2015年2月1日日曜日

第18回例会

(※ 終了しました)
【 日時 】 2015年3月22日() 15:00~18:00
【 会場 】 東京大学駒場 I キャンパス 14号館 308号室

【 プログラム 】
15:00~18:00 講演 コメント
     講演:加藤智裕(一橋大学 大学院法学研究科)
        コメンテータ:伊藤裕子(亜細亜大学 国際関係学部 教授)

ケネディ政権期の南アジア政策 1961-63年 ―南アジアにおける冷戦の激化とインド洋への進出―
The Kennedy Administration’s Policy towards South Asia, 1961-63: The Escalation of the Cold War
in South Asia and Establishment of U.S. Military Presence in the Indian Ocean

 ケネディ政権期の南アジア政策には、他の冷戦期の政権と異なり、インドへの接近政策が展開されたという点に特徴がある。またケネディ政権は、南アジアにおいて多くの困難に直面した。例えば、インドへの援助をめぐるアメリカとソ連との競争関係や中印国境戦争の勃発、アメリカとパキスタンの同盟関係における相互不信の増大、アメリカとイギリスの南アジアにおける協調パターンの瓦解、パキスタンとアフガニスタンの国境問題などである。
 これまでの先行研究では、ケネディ政権の南アジア政策を論じる際に、中国要因が注目されてきた。

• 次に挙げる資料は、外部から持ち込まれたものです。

Lemma two_levels {A B C : Type} `{Countable A} `{Countable B} `{Countable C} `{RustOrdLaws A} `{RustOrdLaws B} `{RustOrdLaws C} `{!Stepped B}
  (to : InternedQuad -> InternedGraphName * (A * (B * C))) (index : gset (InternedGraphName * (A * (B * C)))) (kx : A) (ky : B) (low : C)
  (X Y : RdfQuad -> Prop) :
  index = set_map to (spog d) -> (forall q, (to (Quad_key q)).1 = Graph_key (q_graph_name q)) ->
  (forall q, q ∈ qs_quads x -> leb low (to (Quad_key q)).2.2.2 = true) ->
  (forall q, q ∈ qs_quads x -> (to (Quad_key q)).2.1 = kx <-> X q) ->
  (forall q, q ∈ qs_quads x -> leb ky (to (Quad_key q)).2.2.1 && ltb (to (Quad_key q)).2.2.1 (st_next ky) = true <-> Y q) ->
  forall k, k ∈ btree_range (gv_graph_name v, (kx, (ky, low))) (gv_graph_name v, (kx, (st_next ky, low))) index
    <-> exists q, k = to (Quad_key q) /\ q ∈ qs_quads x /\ q_graph_name q = g /\ X q /\ Y q.
Proof.
  intros Hi Hg Hlow HX HY k. rewrite range_prefix, (elem_of_index to index k Hi), in_range_prefix. split.
  - intros ((q & -> & Hq) & Ek & Ex & Er). exists q. split; [done|]. split; [done|]. rewrite Hg in Ek.
    split; [by apply view_graph_key|]. split; [by apply HX|]. apply HY; [done|]. by rewrite in_range_first in Er by (by apply Hlow).
  - intros (q & -> & Hq & Eg & Hx & Hy). split; [by exists q|]. split; [rewrite Hg; by apply view_graph_key|].
    split; [by apply HX|]. rewrite in_range_first by (by apply Hlow). by apply HY.
Qed.

(** *** The other components *)

Lemma subject_key s q :
  Node_wf s = true -> Forall S (Node_strings s) -> q ∈ qs_quads x ->
  Node_key (q_subject q) = default IN_impossible (Node_encoded_from s it) <-> q_subject q = s.
Proof.
  intros Ws Ss Hq. destruct (quad_facts q Hq) as ((W & _) & (K & _) & O & _).
  exact (lookup_key (Node_interned S) IN_impossible it s Hok Ws Ss (q_subject q) W K O).
Qed.
Lemma subject_interval s q :
  Node_wf s = true -> Forall S (Node_strings s) -> q ∈ qs_quads x ->
  let k := default IN_impossible (Node_encoded_from s it) in
  leb k (Node_key (q_subject q)) && ltb (Node_key (q_subject q)) (IN_next k) = true <-> q_subject q = s.
Proof.
  intros Ws Ss Hq k. rewrite <- (subject_key s q Ws Ss Hq). destruct (quad_facts q Hq) as (_ & _ & O & _).
  exact (lookup_interval (Node_interned S) IN_impossible it s Hok Ws Ss (Node_key_ok S s Ws Ss) (Node_key (q_subject q)) O).
Qed.
Lemma predicate_key p q :
  S (nn_iri p) -> q ∈ qs_quads x ->
  hash (nn_iri (q_predicate q)) = default Key_impossible (NamedNode_encoded_from p it) <-> q_predicate q = p.
Proof.
  intros Sp Hq. destruct (quad_facts q Hq) as (_ & (_ & K & _) & _ & O & _).
  exact (lookup_key (NamedNode_interned S) Key_impossible it p Hok eq_refl (Forall_cons _ _ _ Sp (Forall_nil _)) (q_predicate q) eq_refl K O).
Qed.
Lemma predicate_interval p q :
  S (nn_iri p) -> q ∈ qs_quads x ->
  let k := default Key_impossible (NamedNode_encoded_from p it) in
  leb k (hash (nn_iri (q_predicate q))) && ltb (hash (nn_iri (q_predicate q))) (Key_next k) = true <-> q_predicate q = p.
Proof.
  intros Sp Hq k. rewrite <- (predicate_key p q Sp Hq). destruct (quad_facts q Hq) as (_ & _ & _ & O & _).
  exact (lookup_interval (NamedNode_interned S) Key_impossible it p Hok eq_refl (Forall_cons _ _ _ Sp (Forall_nil _))
    (conj (hash_key_ok S _ Sp) eq_refl) (hash (nn_iri (q_predicate q))) O).
Qed.
Lemma object_key o q :
  Term_wf o = true -> Forall S (Term_strings o) -> q ∈ qs_quads x ->
  Term_key (q_object q) = default IT_impossible (Term_encoded_from o it) <-> q_object q = o.
Proof.
  intros Wo So Hq. destruct (quad_facts q Hq) as ((_ & W & _) & (_ & _ & K & _) & _ & _ & O & _).
  exact (lookup_key (Term_interned S) IT_impossible it o Hok Wo So (q_object q) W K O).
Qed.
Lemma object_interval o q :
  Term_wf o = true -> Forall S (Term_strings o) -> q ∈ qs_quads x ->
  let k := default IT_impossible (Term_encoded_from o it) in
  leb k (Term_key (q_object q)) && ltb (Term_key (q_object q)) (IT_next k) = true <-> q_object q = o.
Proof.
  intros Wo So Hq k. rewrite <- (object_key o q Wo So Hq). destruct (quad_facts q Hq) as (_ & _ & _ & _ & O & _).
  exact (lookup_interval (Term_interned S) IT_impossible it o Hok Wo So (Term_key_ok S o Wo So) (Term_key (q_object q)) O).
Qed.
Lemma graph_interval q :
  q ∈ qs_quads x ->
  leb (gv_graph_name v) (Graph_key (q_graph_name q)) && ltb (Graph_key (q_graph_name q)) (IG_next (gv_graph_name v)) = true
  <-> q_graph_name q = g.
Proof.
  intros Hq. rewrite <- (view_graph_key q Hq). destruct (quad_facts q Hq) as (_ & _ & _ & _ & _ & O).
  exact (lookup_interval (GraphName_interned S) IG_impossible it g Hok Wg Sg (Graph_key_ok S g Wg Sg) (Graph_key (q_graph_name q)) O).
Qed.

中国要因というのは、62年10月に勃発した中印戦争によって、中国の南アジアにおける脅威が増大したということを主に意味する。これに対し本報告では、中国要因に加え、パキスタン要因、ソ連要因、そしてイギリス要因を加えることで、ケネディ政権期の南アジア政策の研究に新たな解釈を提示する。そこで、なぜアメリカはパキスタンを重視し続けたのか、という分析視角を設定することで、中東政策との連関やケネディ政権のインド洋進出の論理、柔軟反応戦略のインド洋地域への適応という新たな政策課題が浮き彫りとなってくるのである。